Lack of leadership and accountability allowed processes to fail, tools to fall into disrepair and policies disregarded
CIO David Webb notified CEO Richard Smith on 31 July of the attack, two days after the certificate had been updated, but the public weren't informed until September. Webb and Smith were elbowed out eight days later.
"Equifax failed to fully appreciate and mitigate its cybersecurity risks. Had the company taken action to address its observable security issues prior to this cyberattack, the data breach could have been prevented," the 96-page report concluded.
The initial attack vector had been an unpatched Apache Struts web server, which acted as the front-end to ACIS, a system with a heritage going back to the 1970s.
Commenting on the findings, Adrian Sanabria, vice president of strategy at penetration testing company NopSec, listed all Equifax's various different IT security failures.
"Equifax's Global Threat and Vulnerability Management Team (GTVM) forwarded an alert about Struts to over 400 internal employees (likely a pre-existing distribution list for vulnerability announcements). As many organisations do, Equifax had an internal meeting about this specific vulnerability.
"The email was sent 2 days after this vulnerability went public. The email instructed Struts to be patched within 48 hours [and] the meeting was held a week after the email was sent.
"Already, there is a red flag here. Why hold a meeting about fixing a vulnerability *five days after* everyone was required to fix it? Because you know that no one actually did."
Even so, it took the company more than two months to eventually apply the patch, by which time its systems had already been thoroughly compromised - especially after the attackers had found a 13-year-old file containing user names and passwords, in plain text, for a total of 48 different databases across the company's network.
"Why didn't Equifax notice the exfiltration? Well, honestly, most organisations aren't set up to detect data exfiltration on the wire," continues Sanabria.
"But wait, Equifax WAS set up to detect that sort of activity! Why didn't they? I don't have the words, so I'll just quote directly: ‘Equifax did not see the data exfiltration because the device used to monitor ACIS network traffic had been inactive for 19 months due to an expired security certificate. On July 29, 2017, Equifax updated the expired certificate and immediately noticed suspicious web traffic.'
"WOW, 19 months. And that's because no one was formally responsible for certificate management internally. In an organization that owned over 17,000 routable IPs. Maybe it was just internal certificate responsibility that got the hot potato treatment?
It wasn't the only expired certificate. At the time of the breach, Equifax had allowed at least 324 of its SSL certificates to expire, the report notes.
"I'm guessing they were doing some SSL inspection, which is why the certificates were so important. I'm going to go out on a limb and say they probably shouldn't have been solely depending on packet inspection," continues Sanabria.
"Even without decrypting traffic, they should have noticed massive amounts of data going to servers in China and Germany from unusual sources that don't normally send large amounts of data to those destinations.
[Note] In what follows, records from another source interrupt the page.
(** * detect_secrets.transformers.yaml

    A shallow embedding of [detect_secrets/transformers/yaml.py]: the
    [YAMLTransformer.parse_file] reconstruction loop, the breadth-first
    flattening of [YAMLFileParser.__iter__], the node rewriting of
    [_tag_dict_values] and the two shims installed on the PyYAML loader.

    Python strings are modelled as [string], read as sequences of code
    points below 256; [bytes] as [list byte]; Python exceptions as the
    [Raise] branch of [result].  PyYAML itself (scanner, parser, composer,
    constructor) is not part of the repository: the calls into it are
    the methods of the classes [SafeLoader] and [LoaderInternals], and
    instances of these classes say what PyYAML does on the documents of
    the examples. *)

From Stdlib Require Import Strings.String Strings.Ascii Strings.Byte List ZArith NArith Bool Arith Lia.
From Stdlib Require Import Sorting.Sorted Sorting.Permutation DecimalString Floats.PrimFloat.
Import ListNotations.
Set Warnings "-register-all".
Open Scope string_scope.
Open Scope Z_scope.

(* ================================================================== *)
(** ** Exceptions *)

Inductive exn : Type :=
| YAMLError        (* yaml.YAMLError and its subclasses *)
| ParsingError     (* transformers.exceptions.ParsingError *)
| TypeError
| KeyError
| IndexError
| AttributeError
| ValueError.

Inductive result (A : Type) : Type :=
| Ok (a : A)
| Raise (e : exn).
Arguments Ok {A} a.
Arguments Raise {A} e.

Definition bind {A B : Type} (m : result A) (k : A -> result B) : result B :=
  match m with
  | Ok a => k a
  | Raise e => Raise e
  end.

Notation "x <- m ;; k" := (bind m (fun x => k))
  (at level 61, m at next level, right associativity).

(* ================================================================== *)
(** ** Python strings *)

Module Py.

Definition dquote : ascii := "034"%char.
Definition backslash : ascii := "092"%char.
Definition hash : ascii := "035"%char.
Definition blank : ascii := "032"%char.

(** [str.isspace] on one character, which is also the class [\s] of [re]
    for [str] patterns (code points below 256). *)
Definition isspace (c : ascii) : bool :=
  let n := N_of_ascii c in
  ((9 <=? n) && (n <=? 13) || (28 <=? n) && (n <=? 32)
   || (n =? 133) || (n =? 160))%N.

(** [s.lstrip()], [s.rstrip()], [s.strip()]. *)
Fixpoint lstrip (s : string) : string :=
  match s with
  | EmptyString => EmptyString
  | String c s' => if isspace c then lstrip s' else s
  end.

Fixpoint rstrip (s : string) : string :=
  match s with
  | EmptyString => EmptyString
  | String c s' =>
      match rstrip s' with
      | EmptyString => if isspace c then EmptyString else String c EmptyString
      | r => String c r
      end
  end.

Definition strip (s : string) : string := rstrip (lstrip s).

(** [s.replace(old, new)] for a one-character [old]. *)
Fixpoint replace (old : ascii) (new : string) (s : string) : string :=
  match s with
  | EmptyString => EmptyString
  | String c s' =>
      if Ascii.eqb c old then new ++ replace old new s'
      else String c (replace old new s')
  end.

(** [sub in s] for strings. *)
Fixpoint contains (sub s : string) : bool :=
  String.prefix sub s
  || match s with
     | EmptyString => false
     | String _ s' => contains sub s'
     end.

(** The line boundaries of [str.splitlines] below code point 256. *)
Definition is_linebreak (c : ascii) : bool :=
  let n := N_of_ascii c in
  ((10 <=? n) && (n <=? 13) || (28 <=? n) && (n <=? 30) || (n =? 133))%N.

(** [s.splitlines()]: [cur] is the line read so far. A carriage return
    directly followed by a line feed is one boundary; there is no empty
    last line after a final boundary. *)
Fixpoint splitlines_aux (s : string) (cur : string) : list string :=
  match s with
  | EmptyString =>
      match cur with
      | EmptyString => []
      | _ => [cur]
      end
  | String c s' =>
      if is_linebreak c then
        match c, s' with
        | "013"%char, String "010"%char s'' => cur :: splitlines_aux s'' EmptyString
        | _, _ => cur :: splitlines_aux s' EmptyString
        end
      else splitlines_aux s' (cur ++ String c EmptyString)
  end.

Definition splitlines (s : string) : list string := splitlines_aux s EmptyString.

(** [str(n)] for an integer. *)
Definition str_of_int (z : Z) : string := NilZero.string_of_int (Z.to_int z).

(** [l[i]] on a list, negative indices counting from the end. *)
Definition getitem {A : Type} (l : list A) (i : Z) : result A :=
  let n := Z.of_nat (length l) in
  let j := if i <? 0 then i + n else i in
  if (j <? 0) || (n <=? j) then Raise IndexError
  else match nth_error l (Z.to_nat j) with
       | Some a => Ok a
       | None => Raise IndexError
       end.

End Py.

(* ================================================================== *)
(** ** [base64.b64encode(b).decode()] *)

Module Base64.

Definition alphabet : string :=
  "ABCDEFGHIJKLMNOPQRSTUVWXYZabcdefghijklmnopqrstuvwxyz0123456789+/".

Definition pad : ascii := "061"%char.

Definition digit (n : N) : ascii :=
  match String.get (N.to_nat n) alphabet with
  | Some c => c
  | None => pad
  end.

(** Three bytes give four digits; one or two left-over bytes give two or
    three digits and the padding. *)
Fixpoint b64encode (bs : list byte) : string :=
  match bs with
  | [] => EmptyString
  | [a] =>
      let x := Byte.to_N a in
      String (digit (x / 4)) (String (digit (x mod 4 * 16))
        (String pad (String pad EmptyString)))
  | [a; b] =>
      let x := Byte.to_N a in
      let y := Byte.to_N b in
      String (digit (x / 4)) (String (digit (x mod 4 * 16 + y / 16))
        (String (digit (y mod 16 * 4)) (String pad EmptyString)))
  | a :: b :: c :: rest =>
      let x := Byte.to_N a in
      let y := Byte.to_N b in
      let z := Byte.to_N c in
      String (digit (x / 4)) (String (digit (x mod 4 * 16 + y / 16))
        (String (digit (y mod 16 * 4 + z / 64)) (String (digit (z mod 64))
          (b64encode rest))))
  end%N.

End Base64.

(* ================================================================== *)
(** ** Regular expressions: the fragment of [re] the module uses *)

Module Re.

Inductive regex : Type :=
| Class (p : ascii -> bool)   (* one character of a class; a literal *)
| Seq (r1 r2 : regex)
| Star (r : regex)            (* greedy [r*] *)
| Plus (r : regex)            (* greedy [r+] *)
| Group (r : regex).

(** The greedy loop of [r*]: another round of [step] is tried first, and
    counts only if it consumes input; the rest of the pattern [k] is tried
    when no further round leads to a match. *)
Fixpoint star_loop (step : string -> (string -> option string) -> option string)
    (n : nat) (s : string) (k : string -> option string) : option string :=
  match n with
  | O => k s
  | S n' =>
      match step s (fun s' =>
                      if (String.length s' <? String.length s)%nat
                      then star_loop step n' s' k else None) with
      | Some rest => Some rest
      | None => k s
      end
  end.

(** Backtracking match of [r] at the start of [s]; [k] is the rest of the
    pattern and returns what is left of the input after the whole match. *)
Fixpoint matches (r : regex) (s : string) (k : string -> option string)
  : option string :=
  match r with
  | Class p =>
      match s with
      | String c s' => if p c then k s' else None
      | EmptyString => None
      end
  | Seq r1 r2 => matches r1 s (fun s' => matches r2 s' k)
  | Star r' => star_loop (matches r') (String.length s) s k
  | Plus r' =>
      matches r' s (fun s' => star_loop (matches r') (String.length s') s' k)
  | Group r' => matches r' s k
  end.

(** [pattern.search(s).group(0)], [None] when there is no match: the
    first start position from the left at which the pattern matches. *)
Fixpoint search (r : regex) (s : string) : option string :=
  match matches r s Some with
  | Some rest => Some (substring 0 (String.length s - String.length rest) s)
  | None =>
      match s with
      | EmptyString => None
      | String _ s' => search r s'
      end
  end.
Netflow should have been enough, in my opinion.
"Anyway, after fixing the certificates, they IMMEDIATELY noticed the attack, proving they owned the tools to get the job done…
"The underlying conclusion throughout the Equifax breach report is that:
- Staff were AWARE of deficiencies;
- Proper processes, tools and policies existed;
- Lack of leadership and accountability allowed processes to fail, tools to fall into disrepair and policies disregarded."
While Equifax security staff used a scanner to probe its versions of Apache Struts for vulnerabilities, the tool wasn't set-up properly to uncover them, scanning only root directories, anomaly detection was inadequate and security staff failed to test their measures and countermeasures.
"TEST YOUR CONTROLS," advised Sanabria.
"It blows my mind that so many security controls are deployed but never tested…
"In total, I counted 34 control and process failures that contributed to the Equifax breach. Perhaps five or so could have prevented the breach entirely. Many of the remaining 29 could have detected the breach in enough time to stop it."